With that as a substrate, we now relate, in highly stylized terms, the principal disciplinary operations functioning in correlation with LLMs and generative AI. We adopt as our own rhetorical device the model, figuratively speaking—in fact a suite of figurative models fine-tuned (as it were) from our disciplinary foundation models. The foundation model itself, we should say, is the true heir to the metanarrative, being the de facto prescriptive, closely guarded, and contested core from which commercial downstream models are spawned for individuated tasks and applications. Here then we put forward some imperfectly rendered, inevitably nondiscrete, and appropriately idiosyncratic models of models, presenting in each instance first the foundation model and then, after the arrow, its fine-tuned elements, followed by a short gloss. Whether, how, and to what extent they may prove sustainable through the institutional transformations we outline in the conclusion of this essay must remain an open question.

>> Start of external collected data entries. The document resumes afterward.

Lemma settled_unregister player_id self :
  settled self -> settled (state_of (unregister_controller player_id self)).
Proof.
  intros [Hok Hnone]. split; [now apply registry_ok_unregister|].
  destruct (Dict.mem player_id (_controllers self)) eqn:Hm.
  - rewrite unregister_controller_present by assumption. unfold state_of.
    cbn [fst snd].
    destruct (opt_id_eqb (_active_controller_id self) (Some player_id)) eqn:E.
    + cbn [_active_controller_id set_active_controller_id _controllers set_controllers].
      destruct (Dict.remove player_id (_controllers self)) as [|[k v] rest];
        [reflexivity | discriminate].
    + cbn [_active_controller_id _controllers set_controllers]. intros Ha.
      rewrite (Hnone Ha). reflexivity.
  - now rewrite unregister_controller_absent.
Qed.

(** After any run of registrations and unregistrations on a fresh engine a
    controller is active exactly when the registry is not empty, and the
    property [active_controller] then answers the registered controller
    that [get_controller] finds under the active id. *)
Theorem active_iff_registered :
  forall (cs : list registry_call),
    let self := perform_all cs __init__ in
    (_active_controller_id self = None <-> _controllers self = []) /\
    (active_controller self = None <-> _controllers self = []) /\
    (forall id, _active_controller_id self = Some id ->
       exists controller, active_controller self = Some controller /\
                          get_controller id self = Some controller).
Proof.
  intros cs self.
  assert (Hs : settled self).
  { subst self. generalize __init__ (conj registry_ok_init
      (fun _ : _active_controller_id __init__ = None => eq_refl)
      : settled __init__).
    induction cs as [|c cs IH]; intros s Hs; simpl; [exact Hs|].
    apply IH. destruct c; [now apply settled_register | now apply settled_unregister]. }
  destruct Hs as [[Hnd Hact] Hnone].
  assert (Hlook : forall id, _active_controller_id self = Some id ->
            exists controller, Dict.lookup id (_controllers self) = Some controller).
  { intros id Hid. specialize (Hact id Hid). unfold get_controller_ids in Hact.
    destruct (Dict.lookup id (_controllers self)) as [c|] eqn:E; [eauto|].
    apply lookup_none_mem, mem_false_not_In in E. contradiction. }
  split; [|split].
  - split; [exact Hnone|]. intros He.
    destruct (_active_controller_id self) as [id|] eqn:Hid; [|reflexivity].
    specialize (Hact id eq_refl). unfold get_controller_ids in Hact.
    rewrite He in Hact. destruct Hact.
  - unfold active_controller. split.
    + destruct (_active_controller_id self) as [id|] eqn:Hid; [|auto].
      destruct (Hlook id eq_refl) as [c Hc]. rewrite Hc. discriminate.
    + intros He. rewrite He. now destruct (_active_controller_id self).
  - intros id Hid. destruct (Hlook id Hid) as [c Hc]. exists c.
    unfold active_controller, get_controller. rewrite Hid. auto.
Qed.

(** On an engine left by registrations and unregistrations, registering a
    new controller and unregistering it again gives the engine back as it
    was. *)
Theorem register_unregister_round_trip :
  forall (self : t) (controller : PlayerController.t),
    settled self ->
    Dict.mem (PlayerController.player_id controller) (_controllers self) = false ->
    state_of (unregister_controller (PlayerController.player_id controller)
                (state_of (register_controller controller self))) = self.
Proof.
  intros self controller [[Hnd Hact] Hnone] Hm.
  set (id := PlayerController.player_id controller) in *.
  rewrite register_controller_fresh by assumption. fold id.
  unfold state_of at 2. cbn [fst snd].
  destruct (_active_controller_id self) as [a|] eqn:Ha.
  - assert (Hne : opt_id_eqb (Some a) (Some id) = false).
    { simpl. apply String.eqb_neq. intros ->.
      apply mem_false_not_In in Hm. apply Hm. now apply Hact. }
    rewrite unregister_controller_present.
    + unfold state_of. cbn [fst snd _active_controller_id _controllers set_controllers].
      rewrite Ha, Hne. rewrite remove_set_fresh by assumption.
      unfold set_controllers. cbn. apply record_eta.
    + cbn [_controllers set_controllers]. apply mem_In.
      rewrite keys_set_fresh by assumption. apply in_or_app. right. now left.
  - rewrite unregister_controller_present.
    + unfold state_of.
      cbn [fst snd _active_controller_id _controllers set_controllers
           set_active_controller_id].
      simpl opt_id_eqb. rewrite String.eqb_refl.
      rewrite remove_set_fresh by assumption.
      assert (Hfk : Dict.first_key (_controllers self) = None)
        by now rewrite (Hnone eq_refl).
      rewrite Hfk. unfold set_active_controller_id, set_controllers.
      cbn. rewrite <- Ha. apply record_eta.
    + cbn [_controllers set_controllers set_active_controller_id]. apply mem_In.
      rewrite keys_set_fresh by assumption. apply in_or_app. right. now left.
Qed.
Lemma DemonProfiler_Run_records_witness :
  active_demon_ session_done = None
  /\ demon_map_ session_done !! 2%positive = Some (Some 1%positive)
  /\ demon_runs session_done !! 1%positive
     = Some (DemonRuns.mk "demon" [200; 300] [205; 315] 1)
  /\ RegisterDemon (host := plain_host) (Some 2%positive) session_running
     = Ok (tt, session_running)
  /\ exists r',
       DemonProfiler_Run (DemonProfiler.mk (Some 2%positive))
         (RegisterDemon (host := plain_host) (Some 2%positive)) 400 407 session_done
       = Ok (tt, set_active_demon None
                   (set_demon_runs (<[1%positive := r']> (demon_runs session_running))
                      session_running))
       /\ demon_times r' = [5; 15; 7]
       /\ DemonRuns.failures r' = 1
       /\ DemonRuns.demon_id r' = "demon".
Proof.
  assert (Hrun : RegisterDemon (host := plain_host) (Some 2%positive) session_running
                 = Ok (tt, session_running)) by (vm_compute; reflexivity).
  split; [reflexivity | split; [reflexivity | split; [reflexivity |]]].
  split; [exact Hrun |].
  apply (DemonProfiler_Run_records session_done session_running 2%positive
           1%positive (DemonRuns.mk "demon" [200; 300] [205; 315] 1)
           (RegisterDemon (host := plain_host) (Some 2%positive)) 400 407);
    first [exact Hrun | reflexivity | unfold in_int64; simpl; lia].
Defined.
Lemma suspend_state_cases hooks c :
  forall s l,
    stateAt l (store_of (suspend hooks c s)) = stateAt l s \/
    stateAt l (store_of (suspend hooks c s)) = Some Suspended.
Proof.
  induction c as [c IH] using SimpleActionContext_nested_ind.
  intros s l. rewrite store_of_suspend.
  assert (Hmark : stateAt l (mark (Simple.data c) Suspended s) = stateAt l s \/
                  stateAt l (mark (Simple.data c) Suspended s) = Some Suspended).
  { destruct (decide (Simple.data c = l)) as [<-|Hne].
    - right. apply stateAt_mark.
    - left. apply stateAt_mark_ne, Hne. }
  destruct (Simple.parentContext c) as [p|] eqn:Hp; [|exact Hmark].
  destruct (acceptedInState FakeResumed
              (getCtxData (Simple.data p) (mark (Simple.data c) Suspended s)));
    [|exact Hmark].
  destruct (IH p eq_refl (mark (Simple.data c) Suspended s) l) as [H|H];
    [rewrite H; exact Hmark | right; exact H].
Qed.

Lemma suspend_own_state hooks c s :
  stateAt (Simple.data c) (store_of (suspend hooks c s)) = Some Suspended.
Proof.
  rewrite store_of_suspend.
  destruct (Simple.parentContext c) as [p|]; [|apply stateAt_mark].
  destruct (acceptedInState FakeResumed
              (getCtxData (Simple.data p) (mark (Simple.data c) Suspended s)));
    [|apply stateAt_mark].
  destruct (suspend_state_cases hooks p (mark (Simple.data c) Suspended s) (Simple.data c))
    as [H|H]; [rewrite H; apply stateAt_mark | exact H].
Qed.

Lemma run_ext {A} (r1 r2 : A * Store * list Event) :
  result_of r1 = result_of r2 ->
  store_of r1 = store_of r2 ->
  log_of r1 = log_of r2 ->
  r1 = r2.
Proof.
  destruct r1 as [[a1 s1] l1], r2 as [[a2 s2] l2].
  unfold result_of, store_of, log_of; simpl. congruence.
Qed.

Lemma bind_ret_run {A B} (m : M A) (b : B) s :
  (m ;; ret b) s = (b, store_of (m s), log_of (m s)).
Proof.
  unfold bind, ret, store_of, log_of. destruct (m s) as [[a s1] l1]; simpl.
  rewrite app_nil_r. reflexivity.
Qed.

Lemma unit_result (m : M unit) s : result_of (m s) = tt.
Proof. destruct (result_of (m s)). reflexivity. Qed.

Lemma finish_run hooks c result value s :
  finish hooks c result value s =
  let plain :=
    (tt, mark (Simple.data c) Finished s,
     log_of (finishWrite c s)
     ++ [Call (OnFinish c result value) (mark (Simple.data c) Finished s)]) in
  match Simple.parentContext c with
  | Some p =>
      if acceptedInState Suspended (getCtxData (Simple.data p) s)
      then
        let s1 := store_of (resume hooks p false s) in
        let s2 := mark (Simple.data c) Finished s1 in
        (tt, store_of (suspend hooks p s2),
         log_of (resume hooks p false s)
         ++ log_of (finishWrite c s1)
         ++ [Call (OnFinish c result value) s2]
         ++ log_of (suspend hooks p s2))
      else plain
  | None => plain
  end.
Proof.
  cbv zeta.
  assert (Hplain :
             (ret false ;; finishWrite c ;; callHook (OnFinish c result value) ;; ret tt) s =
             (tt, mark (Simple.data c) Finished s,
              log_of (finishWrite c s)
              ++ [Call (OnFinish c result value) (mark (Simple.data c) Finished s)])).
  { unfold finishWrite, mark, store_of, log_of, bind, ret, callHook, setCtxData.
    simpl. reflexivity. }
  unfold finish. fold (finishWrite c).
  destruct (Simple.parentContext c) as [p|].
  - destruct (acceptedInState Suspended (getCtxData (Simple.data p) s)) eqn:Hcond.
    + apply run_ext.
      * rewrite unit_result. reflexivity.
      * rewrite store_of_bind. cbv beta. rewrite Hcond, bind_ret_run.
        cbn [result_of store_of fst snd].
        rewrite store_of_bind, store_of_bind. reflexivity.
      * rewrite log_of_bind. cbv beta. rewrite Hcond, bind_ret_run.
        cbn [result_of store_of log_of fst snd].
        rewrite log_of_bind, log_of_bind. reflexivity.
    + unfold bind at 1. rewrite Hcond. exact Hplain.
  - exact Hplain.
Qed.

Lemma shape_finishWrite c result value s :
  map shape (log_of (finishWrite c s)
             ++ [Call (OnFinish c result value) (mark (Simple.data c) Finished s)]) =
  finishShape c result value.
Proof.
  rewrite map_app. unfold finishWrite. rewrite shape_setCtxData. reflexivity.
Qed.

Lemma shape_finish hooks c result value s :
  map shape (log_of (finish hooks c result value s)) =
  match Simple.parentContext c with
  | Some p =>
      if acceptedInState Suspended (getCtxData (Simple.data p) s)
      then
        (flat_map (resumeShape hooks false) (rev (suspendedRun s p))
         ++ resumeShape hooks false p)
        ++ finishShape c result value
        ++ (suspendShape hooks p
            ++ flat_map (suspendShape hooks)
                 (fakeResumedRun
                    (mark (Simple.data c) Finished (store_of (resume hooks p false s))) p))
      else finishShape c result value
  | None => finishShape c result value
  end.
Proof.
  rewrite finish_run. cbv zeta.
  destruct (Simple.parentContext c) as [p|]; [|apply shape_finishWrite].
  destruct (acceptedInState Suspended (getCtxData (Simple.data p) s));
    [|apply shape_finishWrite].
  cbn [log_of snd]. rewrite map_app, shape_resume.
  rewrite app_assoc, map_app, shape_finishWrite, shape_suspend. reflexivity.
Qed.

(** C2. When the parent of a finishing invocation is accepted and
    suspended, [finish] resumes the parent as a fake resume (its
    [onResume] fires when configured), then marks the child finished and
    calls [onFinish], which reads the child as finished and the parent as
    fake-resumed, and right after that suspends the parent again (its
    [onSuspend] fires when configured), leaving it suspended. When there
    is no parent, or the parent is untracked or not suspended, [finish]
    only marks the child and calls [onFinish]. *)
Theorem finish_fake_resumes_suspended_parent
    hooks (c : SimpleActionContext) (result : ActionTrackingResult)
    (value : JsValue) (s : Store) :
  let plain :=
    map shape (log_of (finish hooks c result value s)) = finishShape c result value /\
    store_of (finish hooks c result value s) = mark (Simple.data c) Finished s /\
    log_of (finish hooks c result value s) =
      log_of (finishWrite c s)
      ++ [Call (OnFinish c result value) (mark (Simple.data c) Finished s)] in
  match Simple.parentContext c with
  | Some p =>
      if acceptedInState Suspended (getCtxData (Simple.data p) s)
      then
        let s1 := store_of (resume hooks p false s) in
        let s2 := mark (Simple.data c) Finished s1 in
        log_of (finish hooks c result value s) =
          log_of (resume hooks p false s)
          ++ log_of (finishWrite c s1)
          ++ [Call (OnFinish c result value) s2]
          ++ log_of (suspend hooks p s2) /\
        map shape (log_of (finish hooks c result value s)) =
          (flat_map (resumeShape hooks false) (rev (suspendedRun s p))
           ++ resumeShape hooks false p)
          ++ finishShape c result value
          ++ (suspendShape hooks p
              ++ flat_map (suspendShape hooks) (fakeResumedRun s2 p)) /\
        stateAt (Simple.data p) s1 = Some FakeResumed /\
        stateAt (Simple.data c) s2 = Some Finished /\
        (Simple.data p <> Simple.data c ->
         stateAt (Simple.data p) s2 = Some FakeResumed) /\
        stateAt (Simple.data p) (store_of (finish hooks c result value s))
        = Some Suspended
      else plain
  | None => plain
  end.
Proof.
  intros plain. pose proof (finish_run hooks c result value s) as Hrun.
  cbv zeta in Hrun.
  assert (Hplain : finish hooks c result value s =
                   (tt, mark (Simple.data c) Finished s,
                    log_of (finishWrite c s)
                    ++ [Call (OnFinish c result value) (mark (Simple.data c) Finished s)])
                   -> plain).
  { subst plain. intros ->. cbn [log_of store_of fst snd].
    split; [apply shape_finishWrite|]. split; reflexivity. }
  destruct (Simple.parentContext c) as [p|]; [|exact (Hplain Hrun)].
  destruct (acceptedInState Suspended (getCtxData (Simple.data p) s)) eqn:Hcond;
    [|exact (Hplain Hrun)].
  clear Hplain plain. cbv zeta. rewrite Hrun. cbn [log_of store_of fst snd].
  split; [reflexivity|]. split.
  { rewrite map_app, shape_resume.
    rewrite app_assoc, map_app, shape_finishWrite, shape_suspend.
    reflexivity. }
  split; [rewrite store_of_resume; apply stateAt_mark|].
  split; [apply stateAt_mark|].
  split.
  - intros Hne. rewrite stateAt_mark_ne by congruence.
    rewrite store_of_resume. apply stateAt_mark.
  - apply suspend_own_state.
Qed.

Critique → Historicism, Political Economy, and Materialism

The deep and abiding commitment, even faith, in the potential of historicization and attention to conditions of production. The pursuit of grit, of ghosts in the machine, and the insistence of and on the real, the lived, the situated, and the embodied, whether wageworkers cleaning data for pennies on the hour or the environmental harms of resource extraction. The enviable certainty that this kind of documentary, even forensic exposure will effect meaningful structural transformation, or if not that, then “better” models of consumption or principled refusal. Surely materiality must (still) matter! But also the inevitably overdetermined lines of inquiry that begin and end with the pronouncement that these tools and technologies are overblown, unnecessary, grossly commercial, in fact unprofitable and thus unsustainable. They may be all that, but the stronger move for humanities critique now, given the already deep-rooted monopolistic hold on both the research and the resources, is to enact what theoretical scaffolds we can on top of new technical infrastructures and think from there.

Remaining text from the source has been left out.